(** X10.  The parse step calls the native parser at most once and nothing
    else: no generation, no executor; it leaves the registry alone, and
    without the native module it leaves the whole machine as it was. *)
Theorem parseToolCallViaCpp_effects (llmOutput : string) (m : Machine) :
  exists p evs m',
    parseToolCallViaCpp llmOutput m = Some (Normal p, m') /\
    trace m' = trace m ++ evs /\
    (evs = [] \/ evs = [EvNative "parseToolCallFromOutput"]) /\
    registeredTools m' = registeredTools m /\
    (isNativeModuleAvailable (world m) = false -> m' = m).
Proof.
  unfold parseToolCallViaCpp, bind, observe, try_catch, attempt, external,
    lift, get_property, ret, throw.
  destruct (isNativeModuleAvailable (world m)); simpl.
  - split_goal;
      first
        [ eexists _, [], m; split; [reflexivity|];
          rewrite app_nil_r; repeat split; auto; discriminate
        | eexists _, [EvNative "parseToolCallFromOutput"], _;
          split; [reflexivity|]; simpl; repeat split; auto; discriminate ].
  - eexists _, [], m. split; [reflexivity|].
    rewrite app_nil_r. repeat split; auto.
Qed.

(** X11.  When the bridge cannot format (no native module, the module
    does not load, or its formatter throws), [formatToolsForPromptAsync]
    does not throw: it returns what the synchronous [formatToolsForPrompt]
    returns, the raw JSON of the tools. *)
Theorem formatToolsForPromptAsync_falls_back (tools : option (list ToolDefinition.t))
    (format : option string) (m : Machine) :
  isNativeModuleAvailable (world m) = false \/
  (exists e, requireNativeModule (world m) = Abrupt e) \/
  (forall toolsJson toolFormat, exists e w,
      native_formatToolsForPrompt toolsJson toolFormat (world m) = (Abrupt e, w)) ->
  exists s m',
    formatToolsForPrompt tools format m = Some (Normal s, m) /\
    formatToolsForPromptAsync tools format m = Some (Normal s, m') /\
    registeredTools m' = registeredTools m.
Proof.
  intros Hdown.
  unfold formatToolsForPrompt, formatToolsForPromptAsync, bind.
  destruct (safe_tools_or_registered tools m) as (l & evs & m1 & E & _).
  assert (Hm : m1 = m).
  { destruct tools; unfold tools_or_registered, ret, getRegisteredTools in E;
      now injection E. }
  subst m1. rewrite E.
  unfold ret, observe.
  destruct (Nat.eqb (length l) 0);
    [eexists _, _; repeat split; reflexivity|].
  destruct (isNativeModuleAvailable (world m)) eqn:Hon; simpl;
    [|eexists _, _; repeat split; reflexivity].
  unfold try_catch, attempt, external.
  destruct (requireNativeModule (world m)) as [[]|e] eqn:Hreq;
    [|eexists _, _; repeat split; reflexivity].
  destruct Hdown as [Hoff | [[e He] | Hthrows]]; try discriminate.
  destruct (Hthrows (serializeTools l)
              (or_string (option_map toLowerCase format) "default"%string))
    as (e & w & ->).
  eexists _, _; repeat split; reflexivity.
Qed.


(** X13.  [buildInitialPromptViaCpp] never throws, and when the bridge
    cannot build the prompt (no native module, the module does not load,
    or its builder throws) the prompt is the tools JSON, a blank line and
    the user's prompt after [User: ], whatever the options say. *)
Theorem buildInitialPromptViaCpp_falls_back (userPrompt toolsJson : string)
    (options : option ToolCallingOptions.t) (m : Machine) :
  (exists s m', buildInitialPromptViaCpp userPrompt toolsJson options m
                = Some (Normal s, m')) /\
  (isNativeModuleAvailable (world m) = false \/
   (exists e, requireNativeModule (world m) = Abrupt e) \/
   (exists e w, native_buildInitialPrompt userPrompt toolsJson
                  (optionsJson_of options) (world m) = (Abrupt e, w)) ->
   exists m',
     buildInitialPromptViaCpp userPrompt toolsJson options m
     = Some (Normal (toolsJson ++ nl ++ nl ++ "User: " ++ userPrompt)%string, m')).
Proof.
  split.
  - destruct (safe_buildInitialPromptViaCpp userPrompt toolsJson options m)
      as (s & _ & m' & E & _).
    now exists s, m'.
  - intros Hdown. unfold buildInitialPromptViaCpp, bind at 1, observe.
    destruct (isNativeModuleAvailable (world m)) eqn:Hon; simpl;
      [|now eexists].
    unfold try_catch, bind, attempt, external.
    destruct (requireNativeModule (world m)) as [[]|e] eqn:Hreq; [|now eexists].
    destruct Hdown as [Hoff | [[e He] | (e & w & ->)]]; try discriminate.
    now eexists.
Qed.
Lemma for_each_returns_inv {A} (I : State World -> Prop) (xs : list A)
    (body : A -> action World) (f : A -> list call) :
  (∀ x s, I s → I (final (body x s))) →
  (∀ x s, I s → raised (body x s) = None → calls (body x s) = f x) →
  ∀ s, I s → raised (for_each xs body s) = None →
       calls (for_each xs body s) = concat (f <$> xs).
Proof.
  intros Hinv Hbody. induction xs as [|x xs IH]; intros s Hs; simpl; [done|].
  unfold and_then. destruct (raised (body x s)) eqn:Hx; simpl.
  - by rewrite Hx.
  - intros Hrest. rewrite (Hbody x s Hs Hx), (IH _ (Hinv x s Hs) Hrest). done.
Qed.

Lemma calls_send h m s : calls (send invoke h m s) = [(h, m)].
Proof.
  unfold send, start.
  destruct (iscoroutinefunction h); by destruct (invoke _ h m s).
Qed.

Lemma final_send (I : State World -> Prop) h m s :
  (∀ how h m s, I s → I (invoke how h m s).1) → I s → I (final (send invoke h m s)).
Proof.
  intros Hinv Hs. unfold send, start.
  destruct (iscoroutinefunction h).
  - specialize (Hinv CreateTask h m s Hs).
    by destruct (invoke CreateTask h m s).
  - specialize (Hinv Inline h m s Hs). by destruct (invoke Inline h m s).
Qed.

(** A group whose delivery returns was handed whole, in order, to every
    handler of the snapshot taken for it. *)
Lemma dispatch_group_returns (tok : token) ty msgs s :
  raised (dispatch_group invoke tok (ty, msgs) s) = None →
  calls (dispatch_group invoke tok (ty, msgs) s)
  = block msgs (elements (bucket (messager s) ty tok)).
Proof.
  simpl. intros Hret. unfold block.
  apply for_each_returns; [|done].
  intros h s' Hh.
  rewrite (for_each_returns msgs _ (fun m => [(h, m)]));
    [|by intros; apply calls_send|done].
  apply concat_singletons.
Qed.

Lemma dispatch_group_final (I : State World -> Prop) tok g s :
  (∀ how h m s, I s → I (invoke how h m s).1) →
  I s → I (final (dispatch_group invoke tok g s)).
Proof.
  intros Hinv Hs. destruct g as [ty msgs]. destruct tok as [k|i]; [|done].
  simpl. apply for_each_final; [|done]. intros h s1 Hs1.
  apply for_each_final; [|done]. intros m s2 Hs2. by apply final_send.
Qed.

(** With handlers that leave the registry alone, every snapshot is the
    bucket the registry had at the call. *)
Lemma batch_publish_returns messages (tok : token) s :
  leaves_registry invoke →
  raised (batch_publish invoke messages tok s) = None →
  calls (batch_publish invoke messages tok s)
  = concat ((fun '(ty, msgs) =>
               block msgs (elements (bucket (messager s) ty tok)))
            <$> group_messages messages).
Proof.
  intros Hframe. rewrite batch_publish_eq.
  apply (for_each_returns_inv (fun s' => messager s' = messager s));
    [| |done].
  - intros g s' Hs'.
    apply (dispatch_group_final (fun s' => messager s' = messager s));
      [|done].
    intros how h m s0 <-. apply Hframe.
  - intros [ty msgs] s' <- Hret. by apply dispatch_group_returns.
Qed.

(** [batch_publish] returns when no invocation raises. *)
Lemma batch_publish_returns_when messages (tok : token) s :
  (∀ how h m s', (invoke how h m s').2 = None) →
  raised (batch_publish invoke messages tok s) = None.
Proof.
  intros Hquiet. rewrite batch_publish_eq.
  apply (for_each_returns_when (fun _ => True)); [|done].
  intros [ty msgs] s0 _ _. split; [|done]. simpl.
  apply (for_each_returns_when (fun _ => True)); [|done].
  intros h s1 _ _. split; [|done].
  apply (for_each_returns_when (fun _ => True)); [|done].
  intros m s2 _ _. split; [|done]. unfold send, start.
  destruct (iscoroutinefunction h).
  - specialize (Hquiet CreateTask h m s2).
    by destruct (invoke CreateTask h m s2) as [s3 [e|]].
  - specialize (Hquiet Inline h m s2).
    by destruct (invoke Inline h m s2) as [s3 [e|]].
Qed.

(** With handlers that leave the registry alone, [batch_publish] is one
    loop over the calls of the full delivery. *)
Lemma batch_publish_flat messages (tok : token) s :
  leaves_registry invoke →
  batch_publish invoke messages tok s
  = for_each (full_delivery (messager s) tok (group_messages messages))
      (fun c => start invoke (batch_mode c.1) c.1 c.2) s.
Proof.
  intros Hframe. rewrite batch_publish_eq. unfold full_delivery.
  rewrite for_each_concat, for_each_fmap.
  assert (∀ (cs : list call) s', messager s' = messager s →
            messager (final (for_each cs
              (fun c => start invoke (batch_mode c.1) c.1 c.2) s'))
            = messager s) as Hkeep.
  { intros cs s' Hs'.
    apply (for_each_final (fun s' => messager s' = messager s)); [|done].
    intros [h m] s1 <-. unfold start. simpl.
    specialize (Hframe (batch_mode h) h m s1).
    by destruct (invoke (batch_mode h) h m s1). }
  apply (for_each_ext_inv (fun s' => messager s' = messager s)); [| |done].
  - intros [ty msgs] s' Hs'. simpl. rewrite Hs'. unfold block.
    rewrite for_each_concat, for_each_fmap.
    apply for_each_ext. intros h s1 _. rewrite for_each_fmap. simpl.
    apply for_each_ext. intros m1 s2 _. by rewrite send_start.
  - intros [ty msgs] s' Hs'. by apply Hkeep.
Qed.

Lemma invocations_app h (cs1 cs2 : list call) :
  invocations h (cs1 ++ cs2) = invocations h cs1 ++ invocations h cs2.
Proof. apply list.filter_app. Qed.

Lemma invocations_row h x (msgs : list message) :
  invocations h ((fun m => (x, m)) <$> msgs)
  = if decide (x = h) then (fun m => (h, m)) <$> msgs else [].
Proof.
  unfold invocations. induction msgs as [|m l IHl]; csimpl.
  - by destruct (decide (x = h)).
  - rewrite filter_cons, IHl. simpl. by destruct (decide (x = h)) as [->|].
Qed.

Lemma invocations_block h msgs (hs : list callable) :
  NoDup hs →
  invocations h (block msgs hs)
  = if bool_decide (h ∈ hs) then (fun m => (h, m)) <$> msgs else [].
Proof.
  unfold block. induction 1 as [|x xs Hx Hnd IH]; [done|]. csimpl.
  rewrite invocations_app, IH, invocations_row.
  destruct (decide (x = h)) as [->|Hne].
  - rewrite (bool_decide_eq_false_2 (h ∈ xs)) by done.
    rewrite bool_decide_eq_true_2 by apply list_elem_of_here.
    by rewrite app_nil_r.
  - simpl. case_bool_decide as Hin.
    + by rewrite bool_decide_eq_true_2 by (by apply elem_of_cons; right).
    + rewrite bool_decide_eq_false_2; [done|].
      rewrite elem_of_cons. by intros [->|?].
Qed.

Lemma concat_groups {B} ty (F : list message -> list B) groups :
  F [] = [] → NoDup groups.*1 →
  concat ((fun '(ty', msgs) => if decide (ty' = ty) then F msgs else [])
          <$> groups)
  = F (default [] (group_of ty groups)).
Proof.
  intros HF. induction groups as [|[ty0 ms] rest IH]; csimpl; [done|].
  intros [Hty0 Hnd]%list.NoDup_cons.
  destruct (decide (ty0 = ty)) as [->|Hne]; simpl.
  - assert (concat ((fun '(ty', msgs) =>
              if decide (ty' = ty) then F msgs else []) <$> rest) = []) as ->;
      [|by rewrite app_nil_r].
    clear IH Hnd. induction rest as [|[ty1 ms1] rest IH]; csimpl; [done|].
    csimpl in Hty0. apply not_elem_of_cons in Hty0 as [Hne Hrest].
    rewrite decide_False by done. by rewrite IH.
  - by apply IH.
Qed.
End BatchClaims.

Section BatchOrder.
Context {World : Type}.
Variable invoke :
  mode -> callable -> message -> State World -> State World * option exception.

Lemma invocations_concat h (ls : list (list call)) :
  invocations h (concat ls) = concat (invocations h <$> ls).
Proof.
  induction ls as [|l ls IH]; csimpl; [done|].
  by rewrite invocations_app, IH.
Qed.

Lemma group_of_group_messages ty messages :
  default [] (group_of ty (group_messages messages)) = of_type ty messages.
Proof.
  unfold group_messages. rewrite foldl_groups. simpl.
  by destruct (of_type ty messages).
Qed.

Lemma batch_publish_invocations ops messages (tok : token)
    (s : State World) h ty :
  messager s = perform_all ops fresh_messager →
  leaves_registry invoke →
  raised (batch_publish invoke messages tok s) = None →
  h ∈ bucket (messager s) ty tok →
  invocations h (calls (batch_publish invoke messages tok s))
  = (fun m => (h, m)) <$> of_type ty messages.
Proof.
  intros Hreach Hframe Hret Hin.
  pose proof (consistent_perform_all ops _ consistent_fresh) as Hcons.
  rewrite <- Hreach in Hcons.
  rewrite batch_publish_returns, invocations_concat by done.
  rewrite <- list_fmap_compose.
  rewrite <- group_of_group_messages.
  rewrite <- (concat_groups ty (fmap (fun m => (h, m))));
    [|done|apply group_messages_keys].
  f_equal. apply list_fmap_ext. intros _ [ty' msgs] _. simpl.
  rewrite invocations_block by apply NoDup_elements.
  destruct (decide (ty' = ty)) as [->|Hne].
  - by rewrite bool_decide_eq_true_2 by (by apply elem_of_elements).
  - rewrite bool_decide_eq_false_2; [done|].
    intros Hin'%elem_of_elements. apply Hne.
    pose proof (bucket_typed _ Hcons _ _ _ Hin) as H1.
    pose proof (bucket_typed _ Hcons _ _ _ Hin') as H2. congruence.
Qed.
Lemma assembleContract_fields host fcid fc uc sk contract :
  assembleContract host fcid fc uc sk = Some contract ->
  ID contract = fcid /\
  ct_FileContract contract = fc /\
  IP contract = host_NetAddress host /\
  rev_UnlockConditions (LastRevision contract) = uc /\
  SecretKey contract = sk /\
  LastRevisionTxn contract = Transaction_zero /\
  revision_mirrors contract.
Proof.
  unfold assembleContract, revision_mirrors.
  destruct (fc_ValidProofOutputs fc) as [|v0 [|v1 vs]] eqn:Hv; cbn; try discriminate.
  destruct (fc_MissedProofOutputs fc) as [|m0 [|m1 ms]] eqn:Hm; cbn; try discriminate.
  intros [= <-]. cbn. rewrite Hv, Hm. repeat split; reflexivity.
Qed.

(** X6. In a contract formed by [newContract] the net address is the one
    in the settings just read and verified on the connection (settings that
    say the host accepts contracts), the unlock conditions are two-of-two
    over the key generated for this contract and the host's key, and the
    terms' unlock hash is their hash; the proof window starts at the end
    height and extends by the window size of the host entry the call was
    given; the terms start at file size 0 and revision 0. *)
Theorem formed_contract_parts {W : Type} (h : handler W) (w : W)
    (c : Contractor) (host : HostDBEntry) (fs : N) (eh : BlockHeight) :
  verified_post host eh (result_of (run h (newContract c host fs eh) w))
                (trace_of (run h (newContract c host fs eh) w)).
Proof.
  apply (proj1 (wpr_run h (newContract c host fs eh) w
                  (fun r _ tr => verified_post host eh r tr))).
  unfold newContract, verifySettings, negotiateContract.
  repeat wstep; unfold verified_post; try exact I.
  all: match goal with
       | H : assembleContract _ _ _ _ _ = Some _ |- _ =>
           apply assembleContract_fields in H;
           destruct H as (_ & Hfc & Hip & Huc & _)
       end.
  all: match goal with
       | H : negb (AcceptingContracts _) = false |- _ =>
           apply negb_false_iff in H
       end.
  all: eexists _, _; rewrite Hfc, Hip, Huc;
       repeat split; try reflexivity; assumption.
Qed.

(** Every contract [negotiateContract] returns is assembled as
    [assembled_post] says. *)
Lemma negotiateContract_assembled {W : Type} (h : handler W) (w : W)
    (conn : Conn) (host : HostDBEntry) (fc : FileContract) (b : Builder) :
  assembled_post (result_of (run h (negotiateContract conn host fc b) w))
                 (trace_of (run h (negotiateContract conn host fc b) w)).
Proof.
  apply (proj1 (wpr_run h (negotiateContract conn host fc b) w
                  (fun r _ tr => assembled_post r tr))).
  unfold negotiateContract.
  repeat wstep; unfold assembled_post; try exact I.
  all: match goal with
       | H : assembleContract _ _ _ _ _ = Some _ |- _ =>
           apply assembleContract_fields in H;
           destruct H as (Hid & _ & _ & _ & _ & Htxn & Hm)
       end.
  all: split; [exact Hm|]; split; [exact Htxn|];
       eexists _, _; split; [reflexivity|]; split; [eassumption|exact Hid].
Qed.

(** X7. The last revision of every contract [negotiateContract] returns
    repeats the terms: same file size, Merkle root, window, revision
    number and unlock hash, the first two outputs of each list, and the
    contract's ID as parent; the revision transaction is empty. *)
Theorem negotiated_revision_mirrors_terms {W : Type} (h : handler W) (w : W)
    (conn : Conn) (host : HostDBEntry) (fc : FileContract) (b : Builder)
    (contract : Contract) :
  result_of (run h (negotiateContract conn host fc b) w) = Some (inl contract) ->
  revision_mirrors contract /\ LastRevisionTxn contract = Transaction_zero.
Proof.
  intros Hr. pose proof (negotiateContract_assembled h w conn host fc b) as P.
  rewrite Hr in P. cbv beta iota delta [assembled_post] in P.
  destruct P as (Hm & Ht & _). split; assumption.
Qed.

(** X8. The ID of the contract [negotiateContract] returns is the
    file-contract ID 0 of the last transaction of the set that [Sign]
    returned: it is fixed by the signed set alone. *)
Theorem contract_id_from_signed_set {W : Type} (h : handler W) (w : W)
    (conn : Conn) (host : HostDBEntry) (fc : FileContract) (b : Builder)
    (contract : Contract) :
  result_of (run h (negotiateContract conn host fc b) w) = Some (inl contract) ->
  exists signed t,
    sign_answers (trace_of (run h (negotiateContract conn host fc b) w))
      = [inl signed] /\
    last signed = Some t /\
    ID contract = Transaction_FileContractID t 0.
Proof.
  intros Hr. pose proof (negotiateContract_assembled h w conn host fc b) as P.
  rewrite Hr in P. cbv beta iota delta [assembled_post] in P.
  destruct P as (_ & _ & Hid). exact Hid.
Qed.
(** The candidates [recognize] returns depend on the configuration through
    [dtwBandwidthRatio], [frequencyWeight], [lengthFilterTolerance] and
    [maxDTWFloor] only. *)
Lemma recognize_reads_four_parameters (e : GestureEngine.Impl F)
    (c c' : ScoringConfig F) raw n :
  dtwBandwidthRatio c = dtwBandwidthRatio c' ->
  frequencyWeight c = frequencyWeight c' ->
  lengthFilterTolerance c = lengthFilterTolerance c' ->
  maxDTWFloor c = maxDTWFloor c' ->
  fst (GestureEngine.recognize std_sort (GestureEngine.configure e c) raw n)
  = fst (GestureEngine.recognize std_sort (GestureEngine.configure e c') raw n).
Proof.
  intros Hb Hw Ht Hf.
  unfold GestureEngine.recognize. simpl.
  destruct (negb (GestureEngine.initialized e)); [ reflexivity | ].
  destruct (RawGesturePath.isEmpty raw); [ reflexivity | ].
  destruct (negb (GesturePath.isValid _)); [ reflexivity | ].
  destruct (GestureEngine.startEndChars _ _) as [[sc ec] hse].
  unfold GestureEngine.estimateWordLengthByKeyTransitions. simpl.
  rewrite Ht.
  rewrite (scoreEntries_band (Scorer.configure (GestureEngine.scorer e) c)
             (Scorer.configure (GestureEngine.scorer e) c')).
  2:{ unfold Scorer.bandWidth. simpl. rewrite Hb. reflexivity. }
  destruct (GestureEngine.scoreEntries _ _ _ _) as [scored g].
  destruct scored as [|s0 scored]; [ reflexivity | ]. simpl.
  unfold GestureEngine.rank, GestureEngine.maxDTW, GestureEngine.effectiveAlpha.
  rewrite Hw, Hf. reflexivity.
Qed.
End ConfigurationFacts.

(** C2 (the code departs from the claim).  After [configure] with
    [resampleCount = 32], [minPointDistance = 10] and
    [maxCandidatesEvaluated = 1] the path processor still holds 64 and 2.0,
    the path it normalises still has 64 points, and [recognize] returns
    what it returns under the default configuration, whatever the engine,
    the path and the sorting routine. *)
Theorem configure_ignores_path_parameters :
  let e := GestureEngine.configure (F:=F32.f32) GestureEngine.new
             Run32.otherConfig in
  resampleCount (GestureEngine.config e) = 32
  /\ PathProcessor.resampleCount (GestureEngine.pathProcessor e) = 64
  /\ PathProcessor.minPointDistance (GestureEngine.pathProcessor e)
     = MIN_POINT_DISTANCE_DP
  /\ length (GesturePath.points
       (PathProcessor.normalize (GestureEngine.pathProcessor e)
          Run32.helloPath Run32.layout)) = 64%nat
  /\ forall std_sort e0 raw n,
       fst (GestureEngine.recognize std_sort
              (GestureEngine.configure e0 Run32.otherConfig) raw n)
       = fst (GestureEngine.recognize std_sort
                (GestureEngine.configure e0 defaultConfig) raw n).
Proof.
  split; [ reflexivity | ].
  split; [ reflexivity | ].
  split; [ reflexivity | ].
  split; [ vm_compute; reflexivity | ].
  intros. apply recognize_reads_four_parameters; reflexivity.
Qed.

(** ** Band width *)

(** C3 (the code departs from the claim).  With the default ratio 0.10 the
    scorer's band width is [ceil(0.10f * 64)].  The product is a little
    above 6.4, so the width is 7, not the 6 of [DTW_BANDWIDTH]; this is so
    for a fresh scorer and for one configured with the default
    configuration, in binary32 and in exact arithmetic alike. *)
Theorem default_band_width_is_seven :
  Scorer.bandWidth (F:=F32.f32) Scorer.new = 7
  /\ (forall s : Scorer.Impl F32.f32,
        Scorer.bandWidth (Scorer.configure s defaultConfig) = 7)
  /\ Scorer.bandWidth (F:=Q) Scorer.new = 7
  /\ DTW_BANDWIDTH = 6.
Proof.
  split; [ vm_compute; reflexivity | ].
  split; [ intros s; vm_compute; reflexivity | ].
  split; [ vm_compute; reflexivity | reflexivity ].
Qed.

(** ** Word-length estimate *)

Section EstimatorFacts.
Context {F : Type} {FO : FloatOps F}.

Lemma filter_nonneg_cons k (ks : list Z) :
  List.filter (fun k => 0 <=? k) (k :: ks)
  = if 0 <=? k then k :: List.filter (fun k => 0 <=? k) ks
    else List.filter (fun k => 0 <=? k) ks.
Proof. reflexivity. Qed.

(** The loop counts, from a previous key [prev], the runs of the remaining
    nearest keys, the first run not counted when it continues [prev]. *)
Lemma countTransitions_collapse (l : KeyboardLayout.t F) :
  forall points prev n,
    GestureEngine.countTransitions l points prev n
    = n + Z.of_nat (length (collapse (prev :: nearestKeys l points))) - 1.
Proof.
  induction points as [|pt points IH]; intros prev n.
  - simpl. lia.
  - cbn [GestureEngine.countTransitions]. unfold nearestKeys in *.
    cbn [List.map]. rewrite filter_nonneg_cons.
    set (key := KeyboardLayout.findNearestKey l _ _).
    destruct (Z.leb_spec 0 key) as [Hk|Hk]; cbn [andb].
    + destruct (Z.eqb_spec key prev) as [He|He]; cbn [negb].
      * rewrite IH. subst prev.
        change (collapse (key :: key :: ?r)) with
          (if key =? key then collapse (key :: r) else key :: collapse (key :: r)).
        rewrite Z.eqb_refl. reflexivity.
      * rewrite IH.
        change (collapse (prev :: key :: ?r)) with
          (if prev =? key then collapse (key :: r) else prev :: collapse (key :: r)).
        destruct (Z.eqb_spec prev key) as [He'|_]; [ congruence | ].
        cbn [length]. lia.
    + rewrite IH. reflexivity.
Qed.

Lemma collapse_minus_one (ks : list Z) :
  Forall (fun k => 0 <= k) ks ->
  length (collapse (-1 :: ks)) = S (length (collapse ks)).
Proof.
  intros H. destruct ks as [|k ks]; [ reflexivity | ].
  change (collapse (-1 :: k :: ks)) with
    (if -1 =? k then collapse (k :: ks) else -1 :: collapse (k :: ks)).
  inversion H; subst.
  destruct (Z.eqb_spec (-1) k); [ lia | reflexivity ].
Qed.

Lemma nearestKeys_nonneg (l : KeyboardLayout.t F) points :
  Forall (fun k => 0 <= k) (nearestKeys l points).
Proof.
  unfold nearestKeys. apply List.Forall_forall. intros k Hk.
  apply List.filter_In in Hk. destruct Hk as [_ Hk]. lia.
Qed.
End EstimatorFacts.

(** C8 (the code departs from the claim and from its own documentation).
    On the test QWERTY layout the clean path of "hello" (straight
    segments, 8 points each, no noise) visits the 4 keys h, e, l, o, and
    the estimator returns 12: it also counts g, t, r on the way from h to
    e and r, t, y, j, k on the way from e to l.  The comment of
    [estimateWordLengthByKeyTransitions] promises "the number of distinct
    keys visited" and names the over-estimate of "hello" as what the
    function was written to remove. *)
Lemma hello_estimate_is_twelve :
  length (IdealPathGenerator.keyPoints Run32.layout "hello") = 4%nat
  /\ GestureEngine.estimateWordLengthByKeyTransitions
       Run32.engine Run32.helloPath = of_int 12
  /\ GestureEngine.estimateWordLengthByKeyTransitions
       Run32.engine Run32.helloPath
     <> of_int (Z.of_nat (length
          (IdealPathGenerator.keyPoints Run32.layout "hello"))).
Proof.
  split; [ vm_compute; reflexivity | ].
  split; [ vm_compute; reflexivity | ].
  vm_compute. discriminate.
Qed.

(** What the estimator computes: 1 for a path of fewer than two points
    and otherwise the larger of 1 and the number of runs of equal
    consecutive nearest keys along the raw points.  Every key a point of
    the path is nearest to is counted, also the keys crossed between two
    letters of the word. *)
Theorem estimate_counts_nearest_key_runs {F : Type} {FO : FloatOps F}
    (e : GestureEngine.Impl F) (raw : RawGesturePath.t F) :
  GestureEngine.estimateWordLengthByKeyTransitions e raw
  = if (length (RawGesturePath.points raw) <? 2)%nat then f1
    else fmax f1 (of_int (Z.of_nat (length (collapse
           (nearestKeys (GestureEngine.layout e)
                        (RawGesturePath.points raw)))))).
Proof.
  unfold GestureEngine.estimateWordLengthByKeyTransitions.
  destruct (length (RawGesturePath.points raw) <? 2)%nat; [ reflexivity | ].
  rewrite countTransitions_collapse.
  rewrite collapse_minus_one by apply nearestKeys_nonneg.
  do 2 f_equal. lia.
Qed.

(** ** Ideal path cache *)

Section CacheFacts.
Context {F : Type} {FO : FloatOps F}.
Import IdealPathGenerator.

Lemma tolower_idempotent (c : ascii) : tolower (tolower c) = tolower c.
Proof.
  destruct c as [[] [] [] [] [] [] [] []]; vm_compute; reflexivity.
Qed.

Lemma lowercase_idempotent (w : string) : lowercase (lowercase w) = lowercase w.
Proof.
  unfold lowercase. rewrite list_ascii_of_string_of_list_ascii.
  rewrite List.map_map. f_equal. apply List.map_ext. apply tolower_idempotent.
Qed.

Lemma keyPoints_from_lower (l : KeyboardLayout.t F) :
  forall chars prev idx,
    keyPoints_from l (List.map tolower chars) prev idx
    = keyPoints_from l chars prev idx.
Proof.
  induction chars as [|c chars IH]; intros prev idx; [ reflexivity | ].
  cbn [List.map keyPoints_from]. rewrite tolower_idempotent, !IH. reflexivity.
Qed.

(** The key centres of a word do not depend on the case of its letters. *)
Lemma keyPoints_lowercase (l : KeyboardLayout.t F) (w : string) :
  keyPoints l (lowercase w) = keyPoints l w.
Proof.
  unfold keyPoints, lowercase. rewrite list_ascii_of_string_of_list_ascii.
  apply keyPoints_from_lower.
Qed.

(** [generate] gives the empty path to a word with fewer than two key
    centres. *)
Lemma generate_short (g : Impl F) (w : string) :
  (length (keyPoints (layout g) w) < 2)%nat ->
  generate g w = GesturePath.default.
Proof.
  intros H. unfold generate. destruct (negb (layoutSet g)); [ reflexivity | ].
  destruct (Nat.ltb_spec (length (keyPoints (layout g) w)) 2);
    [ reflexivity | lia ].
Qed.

········

> **TASK REQUIREMENTS**
After locating the line that contains "Theorem formatToolsForPromptAsync_falls_back (tools", please copy exactly every line from the start of the records through it, and nothing else.

> **EXERCISE OUTPUT**
(** X10.  The parse step calls the native parser at most once and nothing
    else: no generation, no executor; it leaves the registry alone, and
    without the native module it leaves the whole machine as it was. *)
Theorem parseToolCallViaCpp_effects (llmOutput : string) (m : Machine) :
  exists p evs m',
    parseToolCallViaCpp llmOutput m = Some (Normal p, m') /\
    trace m' = trace m ++ evs /\
    (evs = [] \/ evs = [EvNative "parseToolCallFromOutput"]) /\
    registeredTools m' = registeredTools m /\
    (isNativeModuleAvailable (world m) = false -> m' = m).
Proof.
  unfold parseToolCallViaCpp, bind, observe, try_catch, attempt, external,
    lift, get_property, ret, throw.
  destruct (isNativeModuleAvailable (world m)); simpl.
  - split_goal;
      first
        [ eexists _, [], m; split; [reflexivity|];
          rewrite app_nil_r; repeat split; auto; discriminate
        | eexists _, [EvNative "parseToolCallFromOutput"], _;
          split; [reflexivity|]; simpl; repeat split; auto; discriminate ].
  - eexists _, [], m. split; [reflexivity|].
    rewrite app_nil_r. repeat split; auto.
Qed.

(** X11.  When the bridge cannot format (no native module, the module
    does not load, or its formatter throws), [formatToolsForPromptAsync]
    does not throw: it returns what the synchronous [formatToolsForPrompt]
    returns, the raw JSON of the tools. *)
Theorem formatToolsForPromptAsync_falls_back (tools : option (list ToolDefinition.t))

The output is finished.